With urban areas around the world suddenly emptied of humans, people are sharing photos and videos on social media showing wild animals cavorting in the empty streets.
I started to collate some of them on Twitter, but I gave up because it’s really hard to confirm how many of them are fake news.
The Goats of Llandudno were a legitimate lockdown observation – but it turns out they’re regular visitors to the town. Some posts are clearly a joke (a herd of buffalo in the centre of Buffalo, NY), while others would seem pretty believable to most people with no specialist knowledge of the species or location, like the ‘rare Malabar civet’ in the streets of an Indian town.
Most posts provide very little context, no confirmation of the date they were filmed, and often no confirmed source. For the average responsible social media user, there is simply no way of verifying them.
It’s easy to understand why many of us believe these images are real. Urban areas are concentrated centres of human disturbance. More than any other environment on earth, humans have fundamentally changed the local patterns of biodiversity and ecological processes that once occurred where towns now stand.
We’ve altered watercourses, ripped out vegetation, suffocated the soil, lit up the night, and altered the availability of food resources for wildlife. We’ve evicted plants and animals, either forcefully or simply by not leaving any space for them to share.
So of course it makes sense that as soon as we stay indoors and remove traffic from the roads, nature will move back into the metropolis. Right?
The messaging associated with many of the posts is positive, along the lines of ‘look how quickly nature moves back in after humans are gone!’. These times are really rough on all of us, and we’re desperate for some good news, which explains why these posts get so many likes and shares. Others take a darker tone, claiming the observations are evidence that humans are the ‘problem’ for biodiversity. As soon as we’re gone, Nature returns.

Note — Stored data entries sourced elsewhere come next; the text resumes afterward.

(* ===== verification/Watches.v ===== *)
(** * Watches: the watch manager of the indexer ([internal/indexer/watches.go]).

    Callers register callbacks for a transaction or for the spending of an
    output, with an optional time to live; every event is matched against two
    indexes. The state is explicit and an operation runs under the manager's
    lock, so operations are steps; the callbacks that an event fires are the
    output of [CheckEvent]. A callback is an element of an arbitrary type, [None]
    for nil. *)
From S2P Require Import Prelude.
From S2P Require Import Text.

Inductive WatchType := WatchTypeTxId | WatchTypeUTxO.

#[export] Instance WatchType_eq_dec : EqDecision WatchType.
Proof. solve_decision. Defined.

(** What the code reads of an event: the hash in its context, if it is the
    context of a transaction, and its payload, if it is a transaction event,
    with the inputs it consumes, if it carries the transaction. *)
Record Event := mkEvent {
  ev_TransactionHash : option string;
  ev_Payload : option (option (list (string * Z)));
}.

Section Manager.
Context {C : Type}.

Record Watch := mkWatch {
  w_Id : string;
  w_Type : WatchType;
  w_Pattern : string;
  w_Callback : option C;
  w_TTL : duration;
  w_CreatedAt : gotime;
}.

Record WatchManager := mkManager {
  watches : gmap string Watch;
  txIdIndex : gmap string (list string);
  utxoIndex : gmap string (list string);
  nextId : Z;
  stopped : bool;
}.

Definition utxoPattern (txId : string) (index : Z) : string :=
  txId +:+ String "#"%char (IntString index).

Definition NewWatchManager : WatchManager := mkManager ∅ ∅ ∅ 0 false.

Definition watch_ids (index : gmap string (list string)) (key : string) : list string :=
  default [] (index !! key).

(** The new state and the identifier of the watch, empty once stopped. *)
Definition RegisterTxWatch (txId : string) (ttl : duration) (callback : option C) (now : gotime)
    (m : WatchManager) : WatchManager * string :=
  if stopped m then (m, "")
  else
    let nextId' := u64 (nextId m + 1) in
    let watchId := "tx-" +:+ IntString nextId' in
    let watch := mkWatch watchId WatchTypeTxId txId callback ttl now in
    (mkManager (<[watchId := watch]> (watches m))
       (<[txId := watch_ids (txIdIndex m) txId ++ [watchId]]> (txIdIndex m))
       (utxoIndex m) nextId' (stopped m), watchId).

Definition RegisterUTxOWatch (txId : string) (index : Z) (ttl : duration) (callback : option C)
    (now : gotime) (m : WatchManager) : WatchManager * string :=
  if stopped m then (m, "")
  else
    let nextId' := u64 (nextId m + 1) in
    let watchId := "utxo-" +:+ IntString nextId' in
    let pattern := utxoPattern txId index in
    let watch := mkWatch watchId WatchTypeUTxO pattern callback ttl now in
    (mkManager (<[watchId := watch]> (watches m)) (txIdIndex m)
       (<[pattern := watch_ids (utxoIndex m) pattern ++ [watchId]]> (utxoIndex m))
       nextId' (stopped m), watchId).

(** The first occurrence of an identifier is cut out of a list. *)
Fixpoint remove_id (watchId : string) (l : list string) : list string :=
  match l with
  | [] => []
  | id :: l' => if bool_decide (id = watchId) then l' else id :: remove_id watchId l'
  end.

Definition removeFromIndex (index : gmap string (list string)) (key watchId : string)
  : gmap string (list string) :=
  let rest := remove_id watchId (watch_ids index key) in
  if Nat.eqb (length rest) 0 then delete key index else <[key := rest]> index.

(** [unregisterLocked], and [Unregister], which only takes the lock. *)
Definition unregisterLocked (watchId : string) (m : WatchManager) : WatchManager :=
  match watches m !! watchId with
  | None => m
  | Some watch =>
      match w_Type watch with
      | WatchTypeTxId =>
          mkManager (delete watchId (watches m)) (removeFromIndex (txIdIndex m) (w_Pattern watch) watchId)
            (utxoIndex m) (nextId m) (stopped m)
      | WatchTypeUTxO =>
          mkManager (delete watchId (watches m)) (txIdIndex m)
            (removeFromIndex (utxoIndex m) (w_Pattern watch) watchId) (nextId m) (stopped m)
      end
  end.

The science of urban ecology
It’s not that simple. The sudden lack of humans in an urban area is essentially a different kind of disturbance. Animals that have avoided (or adapted to) busy high-traffic areas will change their behaviour in response to the new conditions. Of course this will happen more quickly for animals already living in, or close to, urban areas. Many animals that don’t like urban areas, still won’t like them without humans, because the resources they need just aren’t there.
Most of the posts I’ve seen are of large mammals (less than 0.5% of global biodiversity), mostly opportunistic predators, scavengers or herbivores, which are common in urban and peri-urban areas. The fact that wild goats, pigs and deer are roaming urban streets is not an indication that our mere absence will restore nature!
We are also more likely to notice larger animals moving about, a type of observation bias. It’s unlikely we’ll see any posts about insects taking back the streets. Some insects are lot more resilient to urban environments anyway, because they need less space to find a niche. And even if some species did respond positively to empty streets, few people would notice.
The benefits for many insects, especially pollinators, will most likely come over time, from an increase in fast-growing flowering plants, where people have stopped mowing or spraying herbicides to ‘tidy up’ roads and footpaths.
Full ecosystem recovery will never happen in the lockdown timeframe we face. Ecosystems depend on interactions between living things, not just the presence of individual animals, and it takes a long time, and a lot of space, for those interactions to restructure a system.
While this ‘harmless’ kind of fake news may cause no direct damage in terms of human actions (unless people break ‘stay at home’ rules to go out looking for fake animals!), the indirect effects can be damaging to public trust and understanding of science. We saw similar problems with the insect apocalypse saga.
- Presenting exaggerated or false information about biodiversity and conservation as if it is fact can inspire people to take ineffective or inappropriate conservation action, e.g. taking up beekeeping to ‘save the bees’. It can also turn people off from engaging with the real issues, once they discover a story is fake news.
- Simplified ‘good vs. bad’ statements send mixed messages about ecological reality. If wild animals returning to urban areas is something to celebrate, why aren’t we excited about urban rats coming out of hiding too?
- It can create confusion about the process of science, especially the difference between data and evidence. Verified observations can be valuable to ecologists, if they can inform experimental research projects. But a single unverified anecdote is relatively meaningless on its own (the windscreen phenomenon is a great example).
Who cares, you ask? We’ll never stop misinformation being spread – it’s an ancient human behaviour. And wild animals really are wandering the streets, somewhere in the world, because of the COVID19 lockdowns. This will genuinely be a really interesting time for urban ecologists!
The main reason I’m not sharing any of the lockdown wildlife posts, is because I think it sends the wrong message about how we interact with nature.
The ‘nature takes back empty cities’ messaging is just the reverse of the segregation we already experience in urban areas. We separate ourselves from biodiversity by removing and excluding it because we think it’s a nuisance…and then we all suffer from losing the ecosystem services that biodiversity provides.
It shouldn’t be an EITHER/OR scenario. Instead, we need to plan our urban ecosystems better to ensure we increase biodiversity permanently AND sustain human wellbeing as shared goals.